[Dataset entries]
------------

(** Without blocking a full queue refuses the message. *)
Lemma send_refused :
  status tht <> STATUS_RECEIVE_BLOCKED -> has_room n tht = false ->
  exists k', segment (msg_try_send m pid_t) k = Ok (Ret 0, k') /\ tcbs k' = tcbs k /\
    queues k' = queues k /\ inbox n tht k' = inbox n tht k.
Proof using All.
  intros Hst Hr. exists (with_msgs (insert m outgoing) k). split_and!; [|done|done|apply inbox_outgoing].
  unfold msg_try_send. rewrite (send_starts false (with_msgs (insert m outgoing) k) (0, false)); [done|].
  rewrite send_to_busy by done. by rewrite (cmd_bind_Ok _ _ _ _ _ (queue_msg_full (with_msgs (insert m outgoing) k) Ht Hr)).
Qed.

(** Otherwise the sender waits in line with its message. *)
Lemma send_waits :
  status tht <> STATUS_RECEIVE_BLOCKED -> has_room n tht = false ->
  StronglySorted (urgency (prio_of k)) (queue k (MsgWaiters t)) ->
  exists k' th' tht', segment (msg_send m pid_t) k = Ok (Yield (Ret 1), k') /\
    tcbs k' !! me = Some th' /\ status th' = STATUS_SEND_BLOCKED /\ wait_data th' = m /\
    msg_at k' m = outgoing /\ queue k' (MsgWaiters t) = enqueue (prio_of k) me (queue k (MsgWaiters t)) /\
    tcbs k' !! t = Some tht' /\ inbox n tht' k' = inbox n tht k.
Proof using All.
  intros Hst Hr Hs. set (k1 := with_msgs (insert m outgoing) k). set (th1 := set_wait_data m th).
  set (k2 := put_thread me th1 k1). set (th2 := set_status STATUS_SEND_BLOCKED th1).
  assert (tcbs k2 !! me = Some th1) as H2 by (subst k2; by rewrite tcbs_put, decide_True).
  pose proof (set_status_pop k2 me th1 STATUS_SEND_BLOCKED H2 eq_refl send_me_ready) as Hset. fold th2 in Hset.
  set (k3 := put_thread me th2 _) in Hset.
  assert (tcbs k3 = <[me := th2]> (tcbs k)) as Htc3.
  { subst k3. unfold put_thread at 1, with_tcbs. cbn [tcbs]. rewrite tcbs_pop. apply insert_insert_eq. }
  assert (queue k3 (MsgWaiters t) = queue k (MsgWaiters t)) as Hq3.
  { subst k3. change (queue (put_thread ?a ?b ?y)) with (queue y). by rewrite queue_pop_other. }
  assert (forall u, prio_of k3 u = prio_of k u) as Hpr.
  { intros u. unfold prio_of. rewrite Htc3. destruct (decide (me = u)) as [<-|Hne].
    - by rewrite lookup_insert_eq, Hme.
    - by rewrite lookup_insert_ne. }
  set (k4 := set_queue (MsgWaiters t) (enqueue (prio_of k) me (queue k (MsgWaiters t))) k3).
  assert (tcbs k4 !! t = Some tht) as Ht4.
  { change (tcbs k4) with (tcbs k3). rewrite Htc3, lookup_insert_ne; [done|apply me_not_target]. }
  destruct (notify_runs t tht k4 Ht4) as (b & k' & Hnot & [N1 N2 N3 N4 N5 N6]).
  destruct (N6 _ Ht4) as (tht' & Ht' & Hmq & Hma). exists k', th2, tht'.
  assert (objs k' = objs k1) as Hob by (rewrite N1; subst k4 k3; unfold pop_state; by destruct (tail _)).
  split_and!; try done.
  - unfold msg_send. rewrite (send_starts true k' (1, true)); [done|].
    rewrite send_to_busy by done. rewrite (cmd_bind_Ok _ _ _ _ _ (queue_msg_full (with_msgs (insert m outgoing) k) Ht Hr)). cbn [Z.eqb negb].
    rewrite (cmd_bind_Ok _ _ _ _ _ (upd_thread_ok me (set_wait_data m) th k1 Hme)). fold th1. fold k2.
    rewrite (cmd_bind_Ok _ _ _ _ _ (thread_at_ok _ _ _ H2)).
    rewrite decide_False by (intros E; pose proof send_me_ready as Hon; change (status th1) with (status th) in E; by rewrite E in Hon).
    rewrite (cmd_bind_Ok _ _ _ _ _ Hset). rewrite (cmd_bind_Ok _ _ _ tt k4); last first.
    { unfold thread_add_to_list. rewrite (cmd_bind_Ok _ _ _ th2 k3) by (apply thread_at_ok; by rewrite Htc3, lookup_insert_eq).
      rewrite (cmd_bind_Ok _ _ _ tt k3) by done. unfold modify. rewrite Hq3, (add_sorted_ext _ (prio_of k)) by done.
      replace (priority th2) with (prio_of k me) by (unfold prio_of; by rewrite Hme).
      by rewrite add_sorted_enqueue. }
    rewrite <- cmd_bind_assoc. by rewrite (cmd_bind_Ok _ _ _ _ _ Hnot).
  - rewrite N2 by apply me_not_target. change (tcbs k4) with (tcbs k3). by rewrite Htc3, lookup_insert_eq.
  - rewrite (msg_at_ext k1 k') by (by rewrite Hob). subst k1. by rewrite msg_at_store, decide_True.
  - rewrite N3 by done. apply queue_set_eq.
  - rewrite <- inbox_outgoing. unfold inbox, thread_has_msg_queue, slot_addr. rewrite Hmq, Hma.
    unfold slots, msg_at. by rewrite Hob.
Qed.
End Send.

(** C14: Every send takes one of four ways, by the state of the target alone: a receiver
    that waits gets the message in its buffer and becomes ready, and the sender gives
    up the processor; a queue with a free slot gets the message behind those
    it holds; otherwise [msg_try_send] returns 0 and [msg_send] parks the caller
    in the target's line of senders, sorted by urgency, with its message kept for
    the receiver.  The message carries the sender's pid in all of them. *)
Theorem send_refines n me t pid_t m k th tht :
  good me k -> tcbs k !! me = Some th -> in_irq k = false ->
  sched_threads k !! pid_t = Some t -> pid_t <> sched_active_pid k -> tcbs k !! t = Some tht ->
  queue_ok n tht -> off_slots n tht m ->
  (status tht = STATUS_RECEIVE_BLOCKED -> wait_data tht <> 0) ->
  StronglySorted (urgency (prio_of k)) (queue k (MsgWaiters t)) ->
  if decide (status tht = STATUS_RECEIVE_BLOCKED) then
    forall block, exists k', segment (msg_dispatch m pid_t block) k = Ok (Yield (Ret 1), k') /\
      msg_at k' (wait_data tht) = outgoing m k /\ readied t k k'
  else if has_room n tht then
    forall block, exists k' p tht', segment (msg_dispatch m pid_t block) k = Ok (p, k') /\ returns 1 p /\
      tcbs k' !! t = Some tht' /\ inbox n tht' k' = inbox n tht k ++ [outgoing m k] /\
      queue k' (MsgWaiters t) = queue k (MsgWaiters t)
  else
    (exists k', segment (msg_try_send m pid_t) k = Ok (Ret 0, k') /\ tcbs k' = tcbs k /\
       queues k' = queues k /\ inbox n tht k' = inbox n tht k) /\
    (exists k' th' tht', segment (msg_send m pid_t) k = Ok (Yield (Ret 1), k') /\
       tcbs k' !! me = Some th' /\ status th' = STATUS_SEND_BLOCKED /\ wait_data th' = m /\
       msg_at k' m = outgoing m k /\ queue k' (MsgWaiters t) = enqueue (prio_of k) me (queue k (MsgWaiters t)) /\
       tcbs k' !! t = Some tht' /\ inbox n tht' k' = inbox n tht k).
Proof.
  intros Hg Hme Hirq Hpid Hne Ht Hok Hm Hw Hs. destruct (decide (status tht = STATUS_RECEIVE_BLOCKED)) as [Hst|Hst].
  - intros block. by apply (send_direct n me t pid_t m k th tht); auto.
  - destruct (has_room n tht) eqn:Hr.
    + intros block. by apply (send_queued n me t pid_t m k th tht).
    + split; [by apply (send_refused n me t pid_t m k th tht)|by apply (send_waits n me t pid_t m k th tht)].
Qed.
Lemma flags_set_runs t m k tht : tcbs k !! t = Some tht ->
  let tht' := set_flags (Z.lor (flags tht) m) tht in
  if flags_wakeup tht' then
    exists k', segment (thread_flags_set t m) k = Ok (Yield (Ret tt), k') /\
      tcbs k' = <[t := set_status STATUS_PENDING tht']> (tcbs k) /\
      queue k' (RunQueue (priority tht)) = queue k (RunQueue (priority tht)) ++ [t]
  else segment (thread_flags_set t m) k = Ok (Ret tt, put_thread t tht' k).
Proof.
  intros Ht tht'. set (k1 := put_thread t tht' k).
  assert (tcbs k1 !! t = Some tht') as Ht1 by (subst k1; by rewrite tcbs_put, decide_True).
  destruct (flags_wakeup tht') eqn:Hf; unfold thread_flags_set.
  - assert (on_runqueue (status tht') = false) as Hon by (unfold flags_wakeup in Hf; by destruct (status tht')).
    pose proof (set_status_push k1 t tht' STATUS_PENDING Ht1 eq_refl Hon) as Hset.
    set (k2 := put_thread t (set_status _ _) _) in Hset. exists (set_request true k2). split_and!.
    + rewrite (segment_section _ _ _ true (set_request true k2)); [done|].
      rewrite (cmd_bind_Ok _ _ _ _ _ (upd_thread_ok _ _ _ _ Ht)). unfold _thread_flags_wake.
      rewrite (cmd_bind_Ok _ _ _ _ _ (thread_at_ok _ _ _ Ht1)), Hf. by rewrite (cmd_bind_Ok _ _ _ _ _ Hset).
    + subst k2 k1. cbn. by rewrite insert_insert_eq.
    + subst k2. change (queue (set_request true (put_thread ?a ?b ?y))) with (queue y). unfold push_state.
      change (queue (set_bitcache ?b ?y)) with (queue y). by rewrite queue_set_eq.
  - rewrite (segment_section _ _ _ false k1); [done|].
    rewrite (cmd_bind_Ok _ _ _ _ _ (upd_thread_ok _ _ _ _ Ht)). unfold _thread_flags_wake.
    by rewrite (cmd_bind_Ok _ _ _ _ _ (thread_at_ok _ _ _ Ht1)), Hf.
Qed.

------------

Work item: All lines of the records above with the word "receiver" in them are to be copied.

Answer to the problem:
(** C14: Every send takes one of four ways, by the state of the target alone: a receiver
    the receiver.  The message carries the sender's pid in all of them. *)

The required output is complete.